All lines from the entries below that contain the string "over" should be copied out.

Working data:
══════════
(** The integer loop of the code and the reference's re-counting agree:
    the code's [score] is the reference's total, its [aceCount] the
    number of Aces still counted as 11. *)
Lemma settle_adjustLoop (n : nat) : ∀ l,
  (ScoreRef.highAces l ≤ n)%nat →
  ScoreRef.total (ScoreRef.settle n l)
  = Hand.adjustLoop (ScoreRef.highAces l) (ScoreRef.total l)
                    (Z.of_nat (ScoreRef.highAces l)).
Proof.
  induction n as [|n IH]; intros l Hn.
  - replace (ScoreRef.highAces l) with O by lia. done.
  - cbn [ScoreRef.settle]. destruct (ScoreRef.highAces l) as [|k] eqn:Hk.
    + rewrite (downgradeOne_none l Hk). by case_bool_decide.
    + cbn [Hand.adjustLoop]. unfold BLACKJACK, ACE_HIGH, ACE_LOW.
      rewrite (bool_decide_eq_true_2 (Z.of_nat (S k) > 0)) by lia.
      rewrite andb_true_r.
      case_bool_decide; [|done].
      destruct (downgradeOne_some l k Hk) as (l' & -> & Ht & Hh).
      rewrite IH by lia. rewrite Hh, Ht. f_equal; lia.
Qed.

Lemma total_initialCount (cs : list Card) :
  ScoreRef.total (ScoreRef.initialCount cs) = rawScore cs.
Proof.
  induction cs as [|card cs IH]; simpl; [done|].
  by rewrite IH, value_rankValue.
Qed.

Lemma highAces_initialCount (cs : list Card) :
  Z.of_nat (ScoreRef.highAces (ScoreRef.initialCount cs)) = aces cs
  ∧ (ScoreRef.highAces (ScoreRef.initialCount cs) ≤ length cs)%nat.
Proof.
  induction cs as [|card cs [IH1 IH2]]; simpl; [done|].
  unfold ScoreRef.isAce. case_bool_decide as Hr; simpl.
  - rewrite Hr. simpl. split; lia.
  - split; lia.
Qed.

Lemma adjustScoreForAces_ref (cs : list Card) :
  Hand.adjustScoreForAces (rawScore cs) (aces cs) = ScoreRef.score cs.
Proof.
  unfold ScoreRef.score, Hand.adjustScoreForAces.
  destruct (highAces_initialCount cs) as [Ha Hl].
  rewrite settle_adjustLoop by done.
  rewrite total_initialCount, Ha, <- Ha, Nat2Z.id. done.
Qed.

(** C5.  For every hand, [evaluateHandScore] equals the reference
    computation (per-rank values summed with every Ace at 11, then one
    Ace after the other counted as 1 while the total exceeds 21) over the
    eleven slots of the array; for every hand built by the constructor
    and [addCardToHand] that is the reference computation over the cards
    the hand holds.  A hand of two Aces scores 12; five Aces score 15;
    A A A A 2 2 2 2 3 3 3 scores 21 with all four Aces counted as 1. *)
Theorem evaluateHandScore_refines_reference :
  (∀ h : Hand.t, Hand.evaluateHandScore h = ScoreRef.score (Hand.card h))
  ∧ (∀ (ownerName : string) (cs : list Card),
       let h := dealt ownerName cs in
       Hand.evaluateHandScore h = ScoreRef.score (held h))
  ∧ Hand.evaluateHandScore (dealt "Player 1" (hearts ["A"; "A"])) = 12
  ∧ Hand.evaluateHandScore (dealt "Dealer" (hearts ["A"; "A"; "A"; "A"; "A"])) = 15
  ∧ Hand.evaluateHandScore
      (Hand.mk "Player 1" 11
         (hearts ["A"; "A"; "A"; "A"; "2"; "2"; "2"; "2"; "3"; "3"; "3"])) = 21.
Proof.
  split; [|split].
  - intros h. by rewrite evaluateHandScore_eq, adjustScoreForAces_ref.
  - intros o cs h. rewrite (wf_score_held h (dealt_wf o cs)).
    apply adjustScoreForAces_ref.
  - vm_compute. done.
Qed.

(** * The shoe *)

(** ** [shuffleDecks] *)

Lemma count_occ_insert (l : list Card) (i : nat) (y x : Card) :
  (i < length l)%nat →
  (count_occ Card_eq_dec (<[i := y]> l) x
   + (if decide (l !!! i = x) then 1 else 0)
   = count_occ Card_eq_dec l x + (if decide (y = x) then 1 else 0))%nat.
Proof.
  revert i. induction l as [|a l IH]; intros i Hi; simpl in *; [lia|].
  destruct i as [|i]; simpl.
  - change (Card_eq_dec y x) with (decide (y = x)).
    change (Card_eq_dec a x) with (decide (a = x)).
    repeat case_decide; lia.
  - specialize (IH i ltac:(lia)).
    change (Card_eq_dec a x) with (decide (a = x)).
    change ((a :: l) !!! S i) with (l !!! i).
    repeat case_decide; lia.
Qed.

Lemma swap_Permutation (cs : list Card) (i j : Z) :
  0 ≤ i < Z.of_nat (length cs) → 0 ≤ j < Z.of_nat (length cs) →
  Shoe.swap cs i j ≡ₚ cs.
Proof.
  intros Hi Hj. unfold Shoe.swap.
  apply (Permutation_count_occ Card_eq_dec). intros x.
  pose proof (count_occ_insert cs (Z.to_nat i) (cs !!! Z.to_nat j) x ltac:(lia)) as H1.
  pose proof (count_occ_insert (<[Z.to_nat i := cs !!! Z.to_nat j]> cs)
                (Z.to_nat j) (cs !!! Z.to_nat i) x
                ltac:(rewrite length_insert; lia)) as H2.
  assert (Hj' : <[Z.to_nat i := cs !!! Z.to_nat j]> cs !!! Z.to_nat j
                = cs !!! Z.to_nat j).
  { destruct (decide (Z.to_nat i = Z.to_nat j)) as [->|Hne].
    - apply list_lookup_total_insert_eq. lia.
    - by apply list_lookup_total_insert_ne. }
  rewrite Hj' in H2. lia.
Qed.

Lemma swap_length (cs : list Card) (i j : Z) : length (Shoe.swap cs i j) = length cs.
Proof. unfold Shoe.swap. by rewrite !length_insert. Qed.

Lemma randomIndex_range (r : N) : 0 ≤ Z.rem (Z.of_N r) Shoe.SIZE < Shoe.SIZE.
Proof.
  assert (HS : Shoe.SIZE = 312) by done. rewrite HS.
  rewrite Z.rem_mod_nonneg by lia.
  pose proof (Z.mod_pos_bound (Z.of_N r) 312 ltac:(lia)). lia.
Qed.

Lemma shuffleLoop_Permutation (n : nat) : ∀ i cs g,
  0 ≤ i → i + Z.of_nat n ≤ Z.of_nat (length cs) →
  length cs = Z.to_nat Shoe.SIZE →
  (Shoe.shuffleLoop n i cs g).1 ≡ₚ cs.
Proof.
  induction n as [|n IH]; intros i cs g Hi Hn Hl; simpl; [done|].
  pose proof (randomIndex_range (Rng.stream g (Rng.pos g))) as Hr.
  rewrite IH.
  - apply swap_Permutation; lia.
  - lia.
  - rewrite swap_length. lia.
  - by rewrite swap_length.
Qed.

Lemma shuffleLoop_length (n : nat) : ∀ i cs g,
  length (Shoe.shuffleLoop n i cs g).1 = length cs.
Proof.
  induction n as [|n IH]; intros i cs g; simpl; [done|].
  by rewrite IH, swap_length.
Qed.

Lemma shuffleDecks_cards (s : Shoe.t) (g : Rng.t) :
  Shoe.cards (Shoe.shuffleDecks s g).1
  = (Shoe.shuffleLoop (Z.to_nat Shoe.SIZE) 0 (Shoe.cards s) g).1.
Proof. unfold Shoe.shuffleDecks. by destruct (Shoe.shuffleLoop _ _ _ _). Qed.

Lemma shuffleDecks_currentCard (s : Shoe.t) (g : Rng.t) :
  Shoe.currentCard (Shoe.shuffleDecks s g).1 = Shoe.currentCard s.
Proof. unfold Shoe.shuffleDecks. by destruct (Shoe.shuffleLoop _ _ _ _). Qed.

Lemma shuffleDecks_wf (s : Shoe.t) (g : Rng.t) :
  shoe_wf s → shoe_wf (Shoe.shuffleDecks s g).1.
Proof.
  unfold shoe_wf. intros H. by rewrite shuffleDecks_cards, shuffleLoop_length.
Qed.

Lemma drawCardFromShoe_unfold (s : Shoe.t) (g : Rng.t) :
  Shoe.drawCardFromShoe s g
  = if bool_decide (Shoe.currentCard s >= Shoe.SIZE - RESHUFFLE_THRESHOLD) then
      Shoe.takeNext (Shoe.mk (Shoe.cards (Shoe.shuffleDecks s g).1) 0)
                    (Shoe.shuffleDecks s g).2 Shoe.Reshuffled
    else if bool_decide (Shoe.currentCard s < Shoe.SIZE) then
      Shoe.takeNext s g Shoe.NextCard
    else
      Shoe.takeNext (Shoe.mk (Shoe.cards (Shoe.shuffleDecks s g).1) 0)
                    (Shoe.shuffleDecks s g).2 Shoe.Exhausted.
Proof. unfold Shoe.drawCardFromShoe. by destruct (Shoe.shuffleDecks s g). Qed.

(** C9.  For every shoe whose array holds its 312 cards and every stream
    of values of [rand()], the cards after [shuffleDecks] are a
    permutation of the cards before it. *)
Theorem shuffleDecks_permutes (s : Shoe.t) (g : Rng.t) :
  length (Shoe.cards s) = 312%nat →
  Shoe.cards (Shoe.shuffleDecks s g).1 ≡ₚ Shoe.cards s.
Proof.
  intros Hl. rewrite shuffleDecks_cards.
  apply shuffleLoop_Permutation; [lia| |done].
  rewrite Hl. change (Z.to_nat Shoe.SIZE) with 312%nat. lia.
Qed.

Lemma shuffleDecks_permutes_witness :
  Shoe.cards (Shoe.shuffleDecks (Shoe.new naturalRng).1 (Shoe.new naturalRng).2).1
  ≡ₚ Shoe.cards (Shoe.new naturalRng).1.
Proof. apply shuffleDecks_permutes. vm_compute. reflexivity. Defined.

(** C8 (as the code has it).  [shuffleDecks] leaves the draw cursor as it
    found it.  The cursor is set to 0 by the callers: the constructor
    before the call, [drawCardFromShoe] right after it (and the draw then
    advances it to 1). *)
Theorem shuffleDecks_keeps_cursor (s : Shoe.t) (g : Rng.t) :
  Shoe.currentCard (Shoe.shuffleDecks s g).1 = Shoe.currentCard s
  ∧ Shoe.currentCard (Shoe.new g).1 = 0
  ∧ (Shoe.branch (Shoe.drawCardFromShoe s g) = Shoe.Reshuffled →
     Shoe.currentCard (Shoe.shoe (Shoe.drawCardFromShoe s g)) = 1).
Proof.
  split; [apply shuffleDecks_currentCard|]. split.
  - unfold Shoe.new. by rewrite shuffleDecks_currentCard.
  - rewrite drawCardFromShoe_unfold.
    repeat case_bool_decide;
      cbn [Shoe.takeNext Shoe.branch Shoe.shoe Shoe.currentCard];
      intros Hb; first [reflexivity | discriminate Hb].
Qed.

Lemma shuffleDecks_keeps_cursor_witness :
  Shoe.currentCard
    (Shoe.shoe
       (Shoe.drawCardFromShoe (afterDraws 237 (Shoe.new identityRng).1
                                              (Shoe.new identityRng).2).1
                              identityRng)) = 1.
Proof.
  refine (proj2 (proj2 (shuffleDecks_keeps_cursor _ _)) _).
  vm_compute. reflexivity.
Defined.

(** C8, as stated, fails: after 237 draws from a new shoe the cursor is
    237, and it still is 237 when [shuffleDecks] returns. *)
Lemma shuffleDecks_cursor_not_reset :
  let s := (afterDraws 237 (Shoe.new identityRng).1 (Shoe.new identityRng).2).1 in
  Shoe.currentCard s = 237
  ∧ Shoe.currentCard (Shoe.shuffleDecks s identityRng).1 ≠ 0.
Proof. vm_compute. split; [reflexivity|discriminate]. Qed.

(** ** [drawCardFromShoe] *)

Lemma takeNext_ok (s : Shoe.t) (g : Rng.t) (p : Shoe.t * Rng.t) :
  length (Shoe.cards s) = Z.to_nat Shoe.SIZE →
  length (Shoe.cards p.1) = Z.to_nat Shoe.SIZE →
  0 ≤ Shoe.currentCard s ≤ Shoe.SIZE →
  draw_ok s g p
    (if bool_decide (Shoe.currentCard s >= Shoe.SIZE - RESHUFFLE_THRESHOLD) then
       Shoe.takeNext (Shoe.mk (Shoe.cards p.1) 0) p.2 Shoe.Reshuffled
     else if bool_decide (Shoe.currentCard s < Shoe.SIZE) then
       Shoe.takeNext s g Shoe.NextCard
     else
       Shoe.takeNext (Shoe.mk (Shoe.cards p.1) 0) p.2 Shoe.Exhausted).
Proof.
  intros Hl Hl' Hc.
  assert (HS : Shoe.SIZE = 312) by done.
  assert (HT : RESHUFFLE_THRESHOLD = 75) by done.
  case_bool_decide as H1; [|rewrite bool_decide_eq_true_2 by lia].
  all: split; cbn [Shoe.takeNext Shoe.branch Shoe.readAt Shoe.drawn Shoe.shoe
                   Shoe.rng Shoe.cards Shoe.currentCard];
    try done; try lia; try (intros ?; lia).
  all: apply list_lookup_lookup_total_lt; lia.
Qed.

Lemma drawCardFromShoe_ok (s : Shoe.t) (g : Rng.t) :
  length (Shoe.cards s) = Z.to_nat Shoe.SIZE →
  0 ≤ Shoe.currentCard s ≤ Shoe.SIZE →
  draw_ok s g (Shoe.shuffleDecks s g) (Shoe.drawCardFromShoe s g).
Proof.
  intros Hl Hc. rewrite drawCardFromShoe_unfold.
  apply takeNext_ok; [done| |done].
  by apply shuffleDecks_wf.
Qed.

(** The third [return] is dead code whatever the cursor is. *)
Lemma drawCardFromShoe_never_exhausted (s : Shoe.t) (g : Rng.t) :
  Shoe.branch (Shoe.drawCardFromShoe s g) ≠ Shoe.Exhausted.
Proof.
  assert (HS : Shoe.SIZE = 312) by done.
  assert (HT : RESHUFFLE_THRESHOLD = 75) by done.
  rewrite drawCardFromShoe_unfold.
  case_bool_decide as H1; [done|].
  by rewrite bool_decide_eq_true_2 by lia.
Qed.

Lemma draws_ok (n : nat) : ∀ s g,
  length (Shoe.cards s) = Z.to_nat Shoe.SIZE →
  0 ≤ Shoe.currentCard s ≤ Shoe.SIZE →
  Forall (λ d, Shoe.branch d ≠ Shoe.Exhausted
               ∧ 0 ≤ Shoe.readAt d < Shoe.SIZE
               ∧ 1 ≤ Shoe.currentCard (Shoe.shoe d)
                   ≤ Shoe.SIZE - RESHUFFLE_THRESHOLD)
         (draws n s g).
Proof.
  induction n as [|n IH]; intros s g Hl Hc; simpl; [constructor|].
  destruct (drawCardFromShoe_ok s g Hl Hc).
  constructor; [done|].
  apply IH; [done|].
  assert (HS : Shoe.SIZE = 312) by done.
  assert (HT : RESHUFFLE_THRESHOLD = 75) by done.
  lia.
Qed.

(** C7.  For every shoe of 312 cards with its cursor in [0, 312],
    [drawCardFromShoe] first reshuffles and sets the cursor to 0 when the
    cursor is at least 312 - 75, and otherwise leaves cards and generator
    alone; it then returns the card at the cursor, read at an index inside
    the array, and advances the cursor by 1, so that the new cursor lies in
    [1, 237]; the branch that reports exhaustion is not taken, in this
    draw or in any number of further draws. *)
Theorem drawCardFromShoe_safe (s : Shoe.t) (g : Rng.t) :
  length (Shoe.cards s) = 312%nat →
  0 ≤ Shoe.currentCard s ≤ 312 →
  let d := Shoe.drawCardFromShoe s g in
  (Shoe.currentCard s >= 312 - 75 →
     Shoe.branch d = Shoe.Reshuffled
     ∧ Shoe.cards (Shoe.shoe d) = Shoe.cards (Shoe.shuffleDecks s g).1
     ∧ Shoe.rng d = (Shoe.shuffleDecks s g).2
     ∧ Shoe.readAt d = 0)
  ∧ (Shoe.currentCard s < 312 - 75 →
     Shoe.branch d = Shoe.NextCard
     ∧ Shoe.cards (Shoe.shoe d) = Shoe.cards s
     ∧ Shoe.rng d = g
     ∧ Shoe.readAt d = Shoe.currentCard s)
  ∧ 0 ≤ Shoe.readAt d < 312
  ∧ (Z.to_nat (Shoe.readAt d) < length (Shoe.cards (Shoe.shoe d)))%nat
  ∧ Shoe.cards (Shoe.shoe d) !! Z.to_nat (Shoe.readAt d) = Some (Shoe.drawn d)
  ∧ Shoe.currentCard (Shoe.shoe d) = Shoe.readAt d + 1
  ∧ 1 ≤ Shoe.currentCard (Shoe.shoe d) ≤ 237
  ∧ Shoe.branch d ≠ Shoe.Exhausted
  ∧ ∀ n : nat,
      Forall (λ d', Shoe.branch d' ≠ Shoe.Exhausted
                    ∧ 0 ≤ Shoe.readAt d' < 312
                    ∧ 1 ≤ Shoe.currentCard (Shoe.shoe d') ≤ 237)
             (draws n s g).
Proof.
  intros Hl Hc d.
  destruct (drawCardFromShoe_ok s g Hl Hc) as [H1 H2 H3 H4 H5 H6 H7 H8].
  fold d in H1, H2, H3, H4, H5, H6, H7, H8.
  assert (HS : Shoe.SIZE = 312) by reflexivity.
  assert (HT : RESHUFFLE_THRESHOLD = 75) by reflexivity.
  rewrite HS, HT in *.
  split; [intros Hge; destruct (H7 ltac:(lia)) as (? & ? & ? & ?); auto|].
  split; [intros Hlt; destruct (H8 ltac:(lia)) as (? & ? & ? & ?); auto|].
  split; [exact H2|].
  split; [rewrite H6; change (Z.to_nat 312) with 312%nat; lia|].
  split; [exact H3|]. split; [exact H4|]. split; [exact H5|]. split; [exact H1|].
  intros n. exact (draws_ok n s g Hl Hc).
Qed.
══════════
Answer space:
    Ace after the other counted as 1 while the total exceeds 21) over the
    and [addCardToHand] that is the reference computation over the cards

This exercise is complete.